Your goal: The entries below contain a line with "(* ===== verification/Poly1305.v ===== *)" and a line with "Definition U8TO32_LE (p". Quote exactly those two lines and all lines between them.

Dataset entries
+===+
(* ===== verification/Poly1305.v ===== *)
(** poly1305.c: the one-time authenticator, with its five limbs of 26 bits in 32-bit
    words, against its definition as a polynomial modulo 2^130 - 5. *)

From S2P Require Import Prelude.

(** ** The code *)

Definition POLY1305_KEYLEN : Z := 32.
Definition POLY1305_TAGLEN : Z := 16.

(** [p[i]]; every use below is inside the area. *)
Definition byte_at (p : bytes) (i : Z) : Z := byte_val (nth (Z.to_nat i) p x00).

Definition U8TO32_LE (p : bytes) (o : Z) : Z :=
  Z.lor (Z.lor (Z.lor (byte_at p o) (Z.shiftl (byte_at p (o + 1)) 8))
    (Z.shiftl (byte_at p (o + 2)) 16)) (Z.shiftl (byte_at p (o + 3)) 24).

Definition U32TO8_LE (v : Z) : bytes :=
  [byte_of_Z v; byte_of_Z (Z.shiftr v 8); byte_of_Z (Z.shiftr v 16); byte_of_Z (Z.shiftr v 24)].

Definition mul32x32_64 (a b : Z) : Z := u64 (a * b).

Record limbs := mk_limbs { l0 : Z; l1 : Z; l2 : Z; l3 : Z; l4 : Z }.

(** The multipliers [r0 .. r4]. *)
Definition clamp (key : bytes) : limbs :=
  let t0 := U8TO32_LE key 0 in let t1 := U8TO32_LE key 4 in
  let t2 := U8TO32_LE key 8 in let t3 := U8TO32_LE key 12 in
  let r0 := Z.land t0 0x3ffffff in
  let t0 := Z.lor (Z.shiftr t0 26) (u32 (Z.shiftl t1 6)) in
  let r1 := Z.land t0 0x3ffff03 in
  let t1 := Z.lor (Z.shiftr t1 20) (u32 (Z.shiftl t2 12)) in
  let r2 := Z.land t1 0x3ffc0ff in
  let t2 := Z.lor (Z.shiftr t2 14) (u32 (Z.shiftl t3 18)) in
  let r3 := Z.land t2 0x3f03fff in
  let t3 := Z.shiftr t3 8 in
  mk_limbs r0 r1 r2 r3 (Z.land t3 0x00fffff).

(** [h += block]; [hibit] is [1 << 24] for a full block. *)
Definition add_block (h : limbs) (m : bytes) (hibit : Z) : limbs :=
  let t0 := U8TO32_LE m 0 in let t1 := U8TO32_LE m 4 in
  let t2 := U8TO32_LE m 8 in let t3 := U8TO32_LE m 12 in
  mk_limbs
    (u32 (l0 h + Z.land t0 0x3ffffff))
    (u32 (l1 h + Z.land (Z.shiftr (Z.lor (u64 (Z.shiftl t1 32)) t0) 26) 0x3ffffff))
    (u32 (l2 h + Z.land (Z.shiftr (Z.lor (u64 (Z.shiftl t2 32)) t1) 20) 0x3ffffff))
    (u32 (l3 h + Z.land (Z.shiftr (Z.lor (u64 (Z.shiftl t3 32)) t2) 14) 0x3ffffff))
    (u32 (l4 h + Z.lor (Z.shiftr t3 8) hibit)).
+===+
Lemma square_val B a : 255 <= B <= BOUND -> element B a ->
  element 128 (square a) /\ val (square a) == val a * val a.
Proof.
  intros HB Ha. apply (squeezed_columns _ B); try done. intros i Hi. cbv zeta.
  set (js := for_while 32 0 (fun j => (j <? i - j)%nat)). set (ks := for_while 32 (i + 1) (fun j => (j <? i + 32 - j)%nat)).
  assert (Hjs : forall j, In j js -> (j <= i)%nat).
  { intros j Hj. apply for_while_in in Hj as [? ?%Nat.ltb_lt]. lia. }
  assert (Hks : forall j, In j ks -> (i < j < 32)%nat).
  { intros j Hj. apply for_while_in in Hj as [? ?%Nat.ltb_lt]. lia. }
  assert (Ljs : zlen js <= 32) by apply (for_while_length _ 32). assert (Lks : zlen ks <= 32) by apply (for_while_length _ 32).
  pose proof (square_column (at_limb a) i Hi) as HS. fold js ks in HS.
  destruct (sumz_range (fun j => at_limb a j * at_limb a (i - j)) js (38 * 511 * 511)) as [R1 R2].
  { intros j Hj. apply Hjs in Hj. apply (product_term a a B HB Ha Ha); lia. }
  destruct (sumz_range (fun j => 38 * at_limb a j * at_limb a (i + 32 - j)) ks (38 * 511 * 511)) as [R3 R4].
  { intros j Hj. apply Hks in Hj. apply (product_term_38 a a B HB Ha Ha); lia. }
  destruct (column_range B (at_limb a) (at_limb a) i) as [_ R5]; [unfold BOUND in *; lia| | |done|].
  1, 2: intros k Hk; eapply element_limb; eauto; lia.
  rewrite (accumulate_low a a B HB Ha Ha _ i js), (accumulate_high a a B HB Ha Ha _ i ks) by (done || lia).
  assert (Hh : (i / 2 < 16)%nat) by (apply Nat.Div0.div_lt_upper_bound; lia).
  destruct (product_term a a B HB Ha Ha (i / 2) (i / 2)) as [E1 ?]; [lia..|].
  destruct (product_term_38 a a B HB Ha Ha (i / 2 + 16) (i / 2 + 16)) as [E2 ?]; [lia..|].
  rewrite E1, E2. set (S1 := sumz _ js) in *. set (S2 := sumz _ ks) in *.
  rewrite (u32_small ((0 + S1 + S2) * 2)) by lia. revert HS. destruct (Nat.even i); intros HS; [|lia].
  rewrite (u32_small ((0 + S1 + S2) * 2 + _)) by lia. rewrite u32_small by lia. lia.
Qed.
+===+
Exercise response:
(* ===== verification/Poly1305.v ===== *)
(** poly1305.c: the one-time authenticator, with its five limbs of 26 bits in 32-bit
    words, against its definition as a polynomial modulo 2^130 - 5. *)

From S2P Require Import Prelude.

(** ** The code *)

Definition POLY1305_KEYLEN : Z := 32.
Definition POLY1305_TAGLEN : Z := 16.

(** [p[i]]; every use below is inside the area. *)
Definition byte_at (p : bytes) (i : Z) : Z := byte_val (nth (Z.to_nat i) p x00).

Definition U8TO32_LE (p : bytes) (o : Z) : Z :=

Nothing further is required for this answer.